* **What needs to be done**:
Repeat only the lines below from the one containing "st_stopBound : R;" through the one containing "(** ** Code that draws random numbers *)", inclusive, exactly as written.

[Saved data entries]
-------

(** The value of [this.logLR] after the accumulation step of
    [recordTrial], before the boundary check. *)
Definition accumulate (s : t) (correct wasMatch : bool) : R :=
  let p0 := thetaToAccuracy theta0 wasMatch in
  let p1 := thetaToAccuracy theta1 wasMatch in
  let pObserved0 := if correct then p0 else 1 - p0 in
  let pObserved1 := if correct then p1 else 1 - p1 in
  if Rgtb pObserved0 0 && Rgtb pObserved1 0
  then logLR s + ln (pObserved1 / pObserved0)
  else logLR s.

Definition recordTrial (s : t) (correct wasMatch : bool) : t * decision_t :=
  let trialsRecorded' := (trialsRecorded s + 1)%Z in
  let acc := accumulate s correct wasMatch in
  let s' :=
    if Rgeb acc stopBound then mk acc Stop trialsRecorded'
    else if Rleb acc acceptBound then mk 0 Continue trialsRecorded'
    else mk acc (decision s) trialsRecorded' in
  (s', decision s').

Definition decision_eqb (a b : decision_t) : bool :=
  match a, b with
  | Continue, Continue | Stop, Stop => true
  | _, _ => false
  end.

Definition shouldStop (s : t) : bool :=
  if (trialsRecorded s <? 8)%Z then false
  else decision_eqb (decision s) Stop.

Record status : Type := mkStatus {
  st_logLR : R;
  st_stopBound : R;
  st_acceptBound : R;
  st_decision : decision_t;
  st_trialsRecorded : Z
}.

Definition getStatus (s : t) : status :=
  mkStatus (logLR s) stopBound acceptBound (decision s) (trialsRecorded s).

Definition reset (s : t) : t := mk 0 Continue 0.

End SPRTStopper.

(** ** Code that draws random numbers *)

(** The source of [Math.random()]: a stream of draws and the position of
    the next one. *)
Record rng : Type := mkRng {
  stream : nat -> R;
  pos : nat
}.

(** A computation that may draw. *)
Definition Rand (A : Type) : Type := rng -> A * rng.

Definition ret {A} (x : A) : Rand A := fun k => (x, k).
Definition bind {A B} (m : Rand A) (f : A -> Rand B) : Rand B :=
  fun k => let '(x, k') := m k in f x k'.
Definition Math_random : Rand R :=
  fun k => (stream k (pos k), mkRng (stream k) (S (pos k))).

Notation "x <- m ;; f" := (bind m (fun x => f))
  (at level 61, m at next level, right associativity).

(** [arr[Math.floor(Math.random() * arr.length)]]. *)
Definition pickRandom (arr : list jsval) : Rand jsval :=
  r <- Math_random ;;
  ret (js_index arr (Math_floor (r * INR (length arr)))).

Record paletteColor : Type := mkPaletteColor {
  name : string;
  rank : Z
}.

(** [this.availableColors.map(c => c.name)]. *)
Definition colorNames (palette : list paletteColor) : list jsval :=
  map (fun c => JStr (name c)) palette.

(** ** ColorSequenceGenerator *)

Module ColorSequenceGenerator.

Record t : Type := mk {
  n : nat;
  availableColors : list paletteColor;
  memoryState : WorkingMemoryState.t;
  activeSet : option (list jsval);
  lastTarget : option Z
}.

Definition swapProbability : R := 0.7.

Definition new (n0 : nat) (colors : list paletteColor) : t :=
  mk n0 colors (WorkingMemoryState.new n0) None None.

Definition setActiveSet (g : t) (s : option (list jsval)) : t :=
  mk (n g) (availableColors g) (memoryState g) s (lastTarget g).

(** The window after [candidate] is appended: the last n+1 symbols. *)
Definition simulated (g : t) (currentWindow : list jsval)
    (candidate : jsval) : list jsval :=
  slice_last (n g + 1) (currentWindow ++ [candidate]).

Definition isValidMatchColor (g : t) (currentWindow : list jsval)
    (candidate : jsval) (target : Z) : bool :=
  (Z.of_nat (set_size (simulated g currentWindow candidate)) <=? target)%Z.

Definition isValidNextColor (g : t) (currentWindow : list jsval)
    (candidate : jsval) (target : Z) : bool :=
  (Z.of_nat (set_size (simulated g currentWindow candidate)) =? target)%Z.

Definition forceRepair (g : t) (currentWindow : list jsval)
    (target : Z) : Rand jsval :=
  let recentWindow := slice_last (n g + 1) currentWindow in
  let windowSet := js_set recentWindow in
  let available :=
    filter (fun c => negb (js_includes windowSet c))
           (colorNames (availableColors g)) in
  if (Z.of_nat (length windowSet) <? target)%Z
     && (0 <? length available)%nat
  then pickRandom available
  else ret (js_index windowSet 0).

Definition pickNextWithConstraint (g : t) (currentWindow : list jsval)
    (candidates : list jsval) (target : Z) : Rand jsval :=
  let valid :=
    filter (fun c => isValidNextColor g currentWindow c target)
           candidates in
  if (0 <? length valid)%nat then pickRandom valid
  else forceRepair g currentWindow target.

(** Palette names outside the window, except the excluded colour. *)
Definition freshCandidates (g : t) (currentWindow : list jsval)
    (excludeColor : jsval) : list jsval :=
  filter (fun c => negb (js_includes (js_set currentWindow) c)
                   && negb (js_eqb c excludeColor))
         (colorNames (availableColors g)).

(** [excludeColor ? activeSet.filter(c => c !== excludeColor) : activeSet]. *)
Definition withoutExcluded (active : list jsval) (excludeColor : jsval)
    : list jsval :=
  if truthy excludeColor
  then filter (fun c => negb (js_eqb c excludeColor)) active
  else active.

Definition activeOrEmpty (g : t) : list jsval :=
  match activeSet g with Some s => s | None => [] end.

(** [!this.activeSet || this.activeSet.length !== k]. *)
Definition activeSetStale (g : t) (k : Z) : bool :=
  match activeSet g with
  | None => true
  | Some s => negb (Z.of_nat (length s) =? k)%Z
  end.

Definition generateForMinLoad (g : t) (currentWindow : list jsval)
    (excludeColor : jsval) (target : Z) : Rand (jsval * t) :=
  let uniqueColors := js_set currentWindow in
  let candidates := freshCandidates g currentWindow excludeColor in
  if (length uniqueColors <? 2)%nat && (0 <? length candidates)%nat then
    newColor <- pickNextWithConstraint g currentWindow candidates target ;;
    let active :=
      if (length uniqueColors =? 1)%nat
      then [js_index uniqueColors 0; newColor]
      else [newColor] in
    ret (newColor, setActiveSet g (Some active))
  else
    let g1 :=
      if activeSetStale g 2
      then setActiveSet g (Some (slice_first 2 uniqueColors))
      else g in
    let active := activeOrEmpty g1 in
    let normal :=
      c <- pickNextWithConstraint g1 currentWindow
             (withoutExcluded active excludeColor) target ;;
      ret (c, g1) in
    r <- Math_random ;;
    if Rltb r swapProbability then
      keep <- pickRandom active ;;
      let availableForSwap :=
        filter (fun c => negb (js_includes active c))
               (colorNames (availableColors g1)) in
      let validReplacements :=
        filter (fun c => isValidNextColor g1 currentWindow c target)
               availableForSwap in
      if (0 <? length availableForSwap)%nat
         && (0 <? length validReplacements)%nat
      then
        replacement <- pickRandom validReplacements ;;
        ret (replacement, setActiveSet g1 (Some [keep; replacement]))
      else normal
    else normal.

-------

* **Task result**:
  st_stopBound : R;
  st_acceptBound : R;
  st_decision : decision_t;
  st_trialsRecorded : Z
}.

Definition getStatus (s : t) : status :=
  mkStatus (logLR s) stopBound acceptBound (decision s) (trialsRecorded s).

Definition reset (s : t) : t := mk 0 Continue 0.

End SPRTStopper.

(** ** Code that draws random numbers *)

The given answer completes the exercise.